As far as Charley goes, I don’t think getting Shaw pregnant was part of the normal lifecycle of whatever he was turning into. The goo had bonded to his DNA, but it hadn’t started to change him yet. Rather, it was his infected sperm, probably with some genetic material from Shaw’s womb, which continued to mutate under the effects of the black goo, until it turned into a squid monster. Effectively, that’s what you get when you expose a human fetus to the black goo. After impregnating Shaw, Charley continued his own mutation, the ultimate outcome we never get to see, because he’s immolated. I don’t think “have sex with an earth woman” would have figured in the life cycle of either of the resultant creatures.
The pod seems designed to handle even major trauma, which might require extensive stays in the machine - I wouldn’t be surprised if there were food stores in the medical bay. Probably a lot of blood plasma, too. Although that much mass is still a stretch.
Scotland was the one that confirmed the theory for them, not necessarily the most recent - the other artifacts may have turned up after the Scotland dig.
I think some of their systems had degraded more than others. Presumably, the hallway projectors worked better when they were freshly installed, forty thousand years ago.
When he went to sleep, humans were a bunch of bronze age sheepherders. There was less of a rush than when he woke up, and we were on his space ship.
The pods are extremely rare - Shaw says only twelve of them were ever produced. My guess is that they’re highly customized for use by a specific person, and programmed to deal with his specific health issues. The pod on the Prometheus was installed for Weyland’s use, and probably wasn’t set up to deal with any health issues that he wasn’t at risk for.
Your other fifteen complaints are pretty valid, though.
But, in the end, Shaw was able to get it do do exactly what she needed. So what was the point of the whole male/female distinction?
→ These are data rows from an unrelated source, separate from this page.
(* ===== verification/RioThms.v ===== *)
(** * The streams of rio.c: writes, reads and checksums *)

From S2P Require Import Prelude Util Sds Crc64 Rio.
Import SdsSpec SdsFacts Crc64Spec Crc64Facts.

(** A stream after [b] went through it, with the buffer [s]. *)
Definition through (r : rio) (s : sds) (b : list Z) : rio :=
  Rio s (swrap 64 (r_pos r + zlen b)) (r_update_cksum r)
    (if r_update_cksum r then crc_bits (r_cksum r) b else r_cksum r)
    (uwrap 64 (r_processed r + zlen b)) (r_chunk r).

Record stream_ok (r : rio) : Prop := StreamOk {
  so_pos : in_s 64 (r_pos r);
  so_processed : in_u 64 (r_processed r);
  so_chunk : 0 <= r_chunk r;
  so_cksum : 0 <= r_cksum r }.

(** The stream is between [pre] and [rest] in its buffer. *)
Record reading (r : rio) (pre rest : list Z) : Prop := Reading {
  rd_rep : rep (r_ptr r) (pre ++ rest);
  rd_pos : r_pos r = zlen pre;
  rd_ok : stream_ok r;
  rd_bytes : bytes_ok rest }.

Lemma swrap_swrap_add w a b : 0 < w -> swrap w (swrap w a + b) = swrap w (a + b).
Proof.
  intros Hw. unfold swrap. f_equal.
  replace ((a + 2 ^ (w - 1)) mod 2 ^ w - 2 ^ (w - 1) + b + 2 ^ (w - 1)) with ((a + 2 ^ (w - 1)) mod 2 ^ w + b) by lia.
  rewrite Zplus_mod_idemp_l. f_equal. lia.
Qed.

Lemma uwrap_uwrap_add w a b : uwrap w (uwrap w a + b) = uwrap w (a + b).
Proof. apply Zplus_mod_idemp_l. Qed.

Lemma through_ok r s b : stream_ok r -> bytes_ok b -> stream_ok (through r s b).
Proof.
  intros [Hp Hq Hc Hk] Hb. split; cbn.
  - by apply swrap_range.
  - by apply uwrap_range.
  - done.
  - destruct (r_update_cksum r); [by apply crc_bits_nonneg|done].
Qed.

Lemma through_app r s t b c : through (through r s b) t c = through r t (b ++ c).
Proof.
  unfold through. cbn. rewrite swrap_swrap_add, uwrap_uwrap_add, zlen_app, !Z.add_assoc, crc_bits_app by lia.
  by destruct (r_update_cksum r).
Qed.

Lemma through_nil r : stream_ok r -> through r (r_ptr r) [] = r.
Proof.
  intros [Hp Hq _ _]. unfold through. rewrite zlen_nil, !Z.add_0_r, swrap_small, uwrap_small by done.
  unfold crc_bits. cbn. by destruct r as [? ? [] ? ? ?].
Qed.

Lemma chunk_range r len : stream_ok r -> 0 < len -> 0 < chunk_of r len <= len.
Proof.
  intros Ho Hl. pose proof (so_chunk r Ho). unfold chunk_of.
  destruct (Z.eqb_spec (r_chunk r) 0); cbn [negb andb]; [lia|]. destruct (Z.ltb_spec (r_chunk r) len); lia.
Qed.

Lemma update_cksum_ok r s b tl : stream_ok r -> bytes_ok b ->
  exists k, update_cksum r (b ++ tl) (zlen b) = Some (with_cksum r k) /\
    with_cksum r k = Rio (r_ptr r) (r_pos r) (r_update_cksum r) (r_cksum (through r s b)) (r_processed r) (r_chunk r).
Proof.
  intros [_ _ _ Hk] Hb. unfold update_cksum, rioGenericUpdateChecksum, through. cbn. destruct (r_update_cksum r) eqn:E.
  - rewrite crc64_ok by done. cbn. exists (crc_bits (r_cksum r) b). unfold with_cksum. by rewrite E.
  - exists (r_cksum r). destruct r; cbn in *. by rewrite E.
Qed.

Section Rio.
Context (junk : nat -> Z).

Lemma write_loop_ok fuel : forall r x b tl, stream_ok r -> rep (r_ptr r) x -> bytes_ok b ->
  zlen x + zlen b <= SDS_LIMIT -> zlen b <= Z.of_nat fuel ->
  exists s, rioWrite_loop junk fuel r (b ++ tl) (zlen b) = Some (through r s b) /\ rep s (x ++ b).
Proof.
  induction fuel as [|f IH]; intros r x b tl Ho Hr Hb Hl Hf; pose proof (zlen_nonneg b) as Hn; cbn [rioWrite_loop].
  all: destruct (Z.eqb_spec (zlen b) 0) as [E|E]; [apply zlen_0_inv in E as ->; exists (r_ptr r); by rewrite through_nil, app_nil_r|].
  { lia. }
  destruct (chunk_range r (zlen b) Ho) as [Hc1 Hc2]; [lia|]. set (n := chunk_of r (zlen b)) in *. clearbody n.
  destruct (split_at b n) as (u & v & -> & Hu & Hv); [lia|]. apply Forall_app in Hb as [Hbu Hbv]. rewrite zlen_app in *.
  rewrite <- (assoc_L (++)) in *. rewrite <- Hu in *. destruct (update_cksum_ok r (r_ptr r) u (v ++ tl) Ho Hbu) as (k & -> & Ek).
  cbn [mbind option_bind]. unfold rioBufferWrite. rewrite Ek. cbn [r_ptr].
  destruct (catlen_rep junk (r_ptr r) x u Hr) as (s & Es & Hs); [lia|].
  assert (sdscatlen junk (r_ptr r) (u ++ v ++ tl) (zlen u) = Some s) as ->.
  { unfold sdscatlen in *. rewrite rdn_whole in Es. by rewrite rdn_prefix. }
  cbn [mbind option_bind]. unfold with_buffer, add_processed. cbn [r_ptr r_pos r_update_cksum r_cksum r_processed r_chunk].
  change (Rio s (swrap 64 (r_pos r + zlen u)) (r_update_cksum r) (r_cksum (through r (r_ptr r) u)) (uwrap 64 (r_processed r + zlen u)) (r_chunk r)) with (through r s u).
  replace (drop (Z.to_nat (zlen u)) (u ++ v ++ tl)) with (v ++ tl) by (unfold zlen; by rewrite Nat2Z.id, drop_app_length).
  replace (zlen u + zlen v - zlen u) with (zlen v) by lia.
  destruct (IH (through r s u) (x ++ u) v tl) as (t & -> & Ht); [by apply through_ok|done|done|zlia|lia|].
  exists t. rewrite through_app. split; [done|]. by rewrite (assoc_L (++)).
Qed.

Lemma rioWrite_ok r x b tl n : stream_ok r -> rep (r_ptr r) x -> bytes_ok b -> zlen x + zlen b <= SDS_LIMIT -> n = zlen b ->
  exists s, rioWrite junk r (b ++ tl) n = Some (through r s b) /\ rep s (x ++ b).
Proof. intros Ho Hr Hb Hl ->. apply write_loop_ok; try done. unfold zlen. lia. Qed.

End Rio.

(** The buffer of a stream fits in the int of its length. *)
Lemma reading_bounds r pre rest : reading r pre rest -> zlen pre + zlen rest < 2 ^ 31 /\ sdslen (r_ptr r) = zlen pre + zlen rest.
Proof.
  intros [Hr _ _ _]. rewrite (rep_sdslen _ _ Hr), zlen_app. destruct Hr as (sp & _ & _ & _ & H). rewrite zlen_app in H. pose proof (zlen_nonneg sp). lia.
Qed.

Lemma rioBufferRead_ok r pre b rest : reading r pre (b ++ rest) ->
  rioBufferRead r (zlen b) = Some (with_buffer r (r_ptr r) (swrap 64 (r_pos r + zlen b)), Some b).
Proof.
  intros Hr. destruct (reading_bounds _ _ _ Hr) as [Hb Hl]. rewrite zlen_app in *. destruct Hr as [(sp & Eb & _) Hp _ _].
  pose proof (zlen_nonneg pre). pose proof (zlen_nonneg b). pose proof (zlen_nonneg rest).
  unfold rioBufferRead. rewrite Hl, Hp. wrap_small. zdec.
  rewrite Eb, <- !(assoc_L (++)), (rdn_app_mid pre b) by done. done.
Qed.

Lemma rioBufferRead_short r pre rest n : reading r pre rest -> zlen rest < n -> rioBufferRead r n = Some (r, None).
Proof.
  intros Hr Hn. destruct (reading_bounds _ _ _ Hr) as [Hb Hl]. destruct Hr as [_ Hp _ _].
  pose proof (zlen_nonneg pre). pose proof (zlen_nonneg rest). unfold rioBufferRead. rewrite Hl, Hp. wrap_small. by zdec.
Qed.

Lemma reading_through r pre b rest : reading r pre (b ++ rest) -> reading (through r (r_ptr r) b) (pre ++ b) rest.
Proof.
  intros Hr. destruct (reading_bounds _ _ _ Hr) as [Hl _]. destruct Hr as [Hr Hp Ho Hb]. apply Forall_app in Hb as [Hb Hrest]. split.
  - cbn. by rewrite <- (assoc_L (++)).
  - cbn. rewrite zlen_app in *. pose proof (zlen_nonneg pre). pose proof (zlen_nonneg b). pose proof (zlen_nonneg rest). rewrite Hp. wrap_small. done.
  - by apply through_ok.
  - done.
Qed.

Lemma read_loop_ok fuel : forall r pre b rest acc, reading r pre (b ++ rest) -> zlen b <= Z.of_nat fuel ->
  rioRead_loop fuel r acc (zlen b) = Some (through r (r_ptr r) b, Some (acc ++ b)).
Proof.
  induction fuel as [|f IH]; intros r pre b rest acc Hr Hf; pose proof (zlen_nonneg b) as Hn; pose proof (rd_ok _ _ _ Hr) as Ho; cbn [rioRead_loop].
  all: destruct (Z.eqb_spec (zlen b) 0) as [E|E]; [apply zlen_0_inv in E as ->; by rewrite through_nil, app_nil_r|].
  { lia. }
  destruct (chunk_range r (zlen b) Ho) as [Hc1 Hc2]; [lia|]. set (n := chunk_of r (zlen b)) in *. clearbody n.
  destruct (split_at b n) as (u & v & -> & Hu & Hv); [lia|]. rewrite <- (assoc_L (++)) in Hr. rewrite zlen_app in *. rewrite <- Hu in *.
  rewrite (rioBufferRead_ok r pre u (v ++ rest) Hr). cbn [mbind option_bind].
  pose proof (rd_bytes _ _ _ Hr) as Hb. apply Forall_app in Hb as [Hbu _].
  set (r1 := with_buffer r (r_ptr r) (swrap 64 (r_pos r + zlen u))).
  assert (stream_ok r1) as Ho1 by (destruct Ho; split; cbn; try done; by apply swrap_range).
  destruct (update_cksum_ok r1 (r_ptr r) u [] Ho1 Hbu) as (k & Eu & Ek). rewrite app_nil_r in Eu. rewrite Eu. cbn [mbind option_bind]. rewrite Ek.
  change (add_processed _ (zlen u)) with (through r (r_ptr r) u). replace (zlen u + zlen v - zlen u) with (zlen v) by lia.
  rewrite (IH _ (pre ++ u) v rest (acc ++ u)); [by rewrite through_app, <- (assoc_L (++))|by apply reading_through|lia].
Qed.

Lemma rioRead_ok r pre b rest n : reading r pre (b ++ rest) -> n = zlen b ->
  rioRead r n = Some (through r (r_ptr r) b, Some b).
Proof. intros Hr ->. apply (read_loop_ok _ r pre b rest []); [done|]. unfold zlen. lia. Qed.

Lemma read_loop_short fuel : forall r pre rest acc n, reading r pre rest -> zlen rest < n <= Z.of_nat fuel ->
  exists r', rioRead_loop fuel r acc n = Some (r', None).
Proof.
  induction fuel as [|f IH]; intros r pre rest acc n Hr Hn; pose proof (zlen_nonneg rest); [lia|]. cbn [rioRead_loop]. zdec.
  pose proof (rd_ok _ _ _ Hr) as Ho. destruct (chunk_range r n Ho) as [Hc1 Hc2]; [lia|]. set (m := chunk_of r n) in *. clearbody m.
  destruct (decide (zlen rest < m)) as [Hm|Hm]; [rewrite (rioBufferRead_short r pre rest) by done; by eexists|].
  destruct (split_at rest m) as (u & v & -> & Hu & Hv); [lia|]. rewrite <- Hu in *. rewrite zlen_app in *.
  rewrite (rioBufferRead_ok r pre u v Hr). cbn [mbind option_bind]. pose proof (rd_bytes _ _ _ Hr) as Hb. apply Forall_app in Hb as [Hbu _].
  set (r1 := with_buffer r (r_ptr r) (swrap 64 (r_pos r + zlen u))).
  assert (stream_ok r1) as Ho1 by (destruct Ho; split; cbn; try done; by apply swrap_range).
  destruct (update_cksum_ok r1 (r_ptr r) u [] Ho1 Hbu) as (k & Eu & Ek). rewrite app_nil_r in Eu. rewrite Eu. cbn [mbind option_bind]. rewrite Ek.
  change (add_processed _ (zlen u)) with (through r (r_ptr r) u). apply (IH _ (pre ++ u) v); [by apply reading_through|lia].
Qed.

Lemma rioRead_short r pre rest n : reading r pre rest -> zlen rest < n -> exists r', rioRead r n = Some (r', None).
Proof. intros Hr Hn. apply (read_loop_short _ r pre rest); [done|]. pose proof (zlen_nonneg rest). lia. Qed.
Just like the entire movie, it’s sloppy writing. It’s a bunch of events that don’t make sense together.
WAG: Foreshadowing who was in that stasis bed. Medi-pod geared specifically for a male patient but is in Vickers’ “lifeboat” area? She was dismissive of any questions about “her” quarters or the medi-pod? (In other words, it was in the script…)
I would have given it a 6 or 7/10 when I came out of the theater on Saturday, but I’d be down to a 3 or 4 and “do not recommend” after thinking about it and discussing it for a few days, mostly because of this. There was so much that I liked technically about this movie, but it might be the worst script that I’ve seen in the theaters this year. And I saw John Carter this year, among quite a few others. It completely robs the final product of any soul or meaning, and when I put together my Best of 2012 list, I probably won’t even remember that I saw this movie at all.
Hmm…Vickers…male? Hey, love the one you’re with ETA, maybe he’s Arcturian.
I’ve been reflecting on the Message of the movie, and I’ve come to the amusing conclusion that it’s basically the same as that of City Slickers.
I thought all the foreshadowing necessary for realizing he was alive was provided when he said he was probably dead.
Cliche Moviewriting 101: If they don’t die on screen they aren’t dead.
They knew the significance when they saw it in the cave so they’d already seen at least some. And I believe they reached the planet 4 years after the discovery? And it took more than 2 years to travel there. Assuming they weren’t just sitting around with a crew and ship waiting to launch immediately that doesn’t leave much time for discovering much more.
But I also won’t claim that everything I thought was stupid at the time actually was. Some may go away with more thought or a second viewing (that it is unlikely to receive). But so far further thought is finding more issues than it is resolving.